The invention discloses a trademark approximate retrieval method based on multi-dimensional feature fusion, which is characterized in that as an optimal mode, a specific mode that a neural network feature module extracts multi-scale convolution neural network features of a trademark image and transmits the neural network features to a feature retrieval module in the step S3 is as follows:
s311, inputting the trademark image into a residual error network, a first convolution layer and a second convolution layer respectively, initializing the residual error network by ImageNet pre-training parameters, and extracting an Average Pooling layer in the residual error network to obtain a first characteristic through a first full-connection layer;
s312, the first convolution layer and the second convolution layer adopt different Padding values and Stride values, and a second characteristic and a third characteristic are obtained through the first pooling layer and the second pooling layer respectively;
s313, the first feature, the second feature and the third feature all pass through L2Regularization;
s314, splicing and inputting the regularized first feature, second feature and third feature into a second full-connection layer;
and S315, obtaining the multi-scale convolutional neural network characteristics through linear mapping by the second full-connection layer.
The invention discloses a trademark approximate retrieval method based on multi-dimensional feature fusion, which is characterized in that as an optimal mode, the step S3 of extracting the multi-scale convolution neural network features of a trademark image by a neural network feature module and transmitting the neural network features to a feature retrieval module further comprises the following steps:
s316, optimizing the multi-scale convolutional neural network parameters through a triple measurement loss function, and mining and learning semantic information of the registered trademark image;
the loss function is expressed as:
Loss(p,q,r)
=max(0,margin+D(f(q),f(p))-D(f(q),D(f(n))))

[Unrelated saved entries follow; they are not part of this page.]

(** The same for every swept key of every reachable cache. *)
Lemma Set_swept_key_stays_off_queue (ops : list op) (st : MyState) (lifespan now : Z) :
  is_Some (items (run ops)) -> swept (run ops) (Id st) ->
  let r := Set_ (Some st) lifespan now (run ops) in
  fst r = Ok None /\
  lookupItem (snd r) (Id st) = Some (newItem st lifespan now) /\
  expirations (snd r) = expirations (run ops) /\
  queueEntriesFor (snd r) (Id st) = [].
Proof.
  intros Hits Hsw r.
  destruct (Set_result st lifespan now (run ops) (run_wf ops) Hits)
    as (c1 & p & m & Hm & Hpost & Heq & Hwf).
  subst r. rewrite Heq. cbn [fst snd].
  destruct Hpost as (_ & _ & _ & _ & Hem & _ & _ & _ & _ & _ & _ & _ & Hoff).
  destruct (Hoff Hsw) as [Hq Hnot].
  split; [done|]. split; [rewrite lookupItem_with_items; apply lookup_insert_eq|].
  split; [done|].
  apply (queueEntriesFor_off _ _ p); [done| |done].
  cbn. rewrite Hem. apply lookup_insert_eq.
Qed.

(** ** Errors of [Set] and [Get] *)

(** C7. [Set] returns an error exactly when the state is nil, and then the
    cache is unchanged.  With a non-nil state no error is returned whatever
    the lifespan, zero and negative ones included; on a cache that was not
    shut down the call returns nil. *)
Theorem Set_error_iff_nil (state : option MyState) (lifespan now : Z)
    (c : MyStateCache) :
  ((exists msg, fst (Set_ state lifespan now c) = Ok (Some msg)) <-> state = None) /\
  (state = None -> snd (Set_ state lifespan now c) = c) /\
  (forall ops, c = run ops -> is_Some (items c) -> state <> None ->
               fst (Set_ state lifespan now c) = Ok None).
Proof.
  split; [|split].
  - split.
    + intros [msg Hmsg]. destruct state as [st|]; [|done]. exfalso.
      unfold Set_ in Hmsg.
      destruct (trackExpiry _ _ c) as [r c1]. destruct r as [u|m|]; cbn in Hmsg.
      * destruct (items c1); cbn in Hmsg; discriminate.
      * discriminate.
      * discriminate.
    + intros ->. cbn. eauto.
  - intros ->. reflexivity.
  - intros ops -> Hits Hst. destruct state as [st|]; [|done].
    apply Set_stores; [apply run_wf|done].
Qed.

Lemma Set_error_iff_nil_witness :
  (is_Some (items (run [])) /\ Some stateA <> None) /\
  fst (Set_ (Some stateA) (- (5 * Second)) 100 (run [])) = Ok None.
Proof.
  assert (H1 : is_Some (items (run []))) by (vm_compute; eauto).
  assert (H2 : Some stateA <> None) by discriminate.
  split; [split; [exact H1|exact H2]|].
  exact (proj2 (proj2 (Set_error_iff_nil (Some stateA) (- (5 * Second)) 100 (run [])))
           [] eq_refl H1 H2).
Defined.

(** C8, as the code has it.  A key that has no item and a key whose item
    is stored but expired both make [Get] return a nil state and a non-nil
    error; the two errors carry different messages. *)
Theorem Get_absent_or_expired (c : MyStateCache) (k : string) (now : Z) :
  (lookupItem c k = None ->
   Get k now c = (None, Some "state item not found"%string)) /\
  (forall it, lookupItem c k = Some it -> expiresAt it <= now ->
   Get k now c = (None, Some "state item was found as expired"%string)).
Proof.
  split.
  - apply Get_missing.
  - intros it. apply Get_expired.
Qed.
(** What [validateProductData] accepts: every text field non-empty, a
    positive price, and a stock that is positive (zero does not pass). *)
Lemma validateProductData_accepts (p : ProductData) :
  validateProductData p = Returns tt
  <-> exists n d q c k,
        p = mkProductData (Some n) (Some d) (Some q) (Some c) (Some k)
        /\ n <> "" /\ d <> "" /\ c <> "" /\ (0 < q)%Q /\ 0 < k.
Proof.
  assert (Htruthy : forall s, truthy_string s = true <-> s <> "")
    by (intros []; simpl; split; congruence).
  rewrite validateProductData_unfold. split.
  - destruct p as [[n|] [d|] [q|] [c|] [k|]]; simpl; try discriminate;
      try (destruct (truthy_string n); simpl; try discriminate;
           destruct (truthy_string d); simpl; try discriminate;
           destruct (Qeq_bool q 0); simpl; try discriminate;
           destruct (truthy_string c); simpl; discriminate);
      try (destruct (truthy_string n); simpl; try discriminate;
           destruct (truthy_string d); simpl; discriminate);
      try (destruct (truthy_string n); simpl; discriminate).
    destruct (truthy_string n) eqn:Hn; simpl; [| discriminate].
    destruct (truthy_string d) eqn:Hd; simpl; [| discriminate].
    destruct (Qeq_bool q 0) eqn:Hq0; simpl; [discriminate |].
    destruct (truthy_string c) eqn:Hc; simpl; [| discriminate].
    unfold truthy_Z. destruct (Z.eqb_spec k 0) as [| Hk0]; simpl; [discriminate |].
    destruct (Qle_bool q 0) eqn:Hq; [discriminate |].
    destruct (Z.ltb_spec k 0) as [| Hk]; [discriminate |].
    intros _. exists n, d, q, c, k. repeat split; try (by apply Htruthy).
    + apply Qnot_le_lt. intros Hle. apply Qle_bool_iff in Hle. congruence.
    + lia.
  - intros (n & d & q & c & k & -> & Hn & Hd & Hc & Hq & Hk).
    apply Htruthy in Hn, Hd, Hc.
    simpl. rewrite Hn, Hd, Hc. simpl.
    assert (Qeq_bool q 0 = false) as ->.
    { destruct (Qeq_bool q 0) eqn:E; [| done].
      apply Qeq_bool_iff in E. rewrite E in Hq. by apply Qlt_irrefl in Hq. }
    simpl. unfold truthy_Z.
    destruct (Z.eqb_spec k 0); [lia |]. simpl.
    assert (Qle_bool q 0 = false) as ->.
    { destruct (Qle_bool q 0) eqn:E; [| done].
      apply Qle_bool_iff in E. by apply Qle_not_lt in E. }
    destruct (Z.ltb_spec k 0); [lia | done].
Qed.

wherein Loss (p, q, r) is a metric Loss function of the triple (p, q, r), p, q, r are respectively a current trademark, an approximate trademark of the current trademark and a non-approximate trademark of the current trademark, f (·) is an output feature of the multi-scale convolutional neural network, D (·) is a cosine distance between two input features, and margin is a boundary parameter.
The invention discloses a trademark approximate retrieval method based on multi-dimensional feature fusion, which is a preferable mode, wherein the specific mode that a visual bag-of-words feature module extracts visual bag-of-words features of a trademark image and transmits the visual bag-of-words features to a feature retrieval module in the step S3 is as follows:
s321, extracting key points of the image by using three local detectors of Harris, Hessian and Kaze;
s322, extracting key point characteristics of the image key points through a Sift descriptor;
s323, establishing a visual dictionary through Kmeans clustering of the key point characteristics;
and S324, extracting visual word bag characteristics from the image through a visual dictionary.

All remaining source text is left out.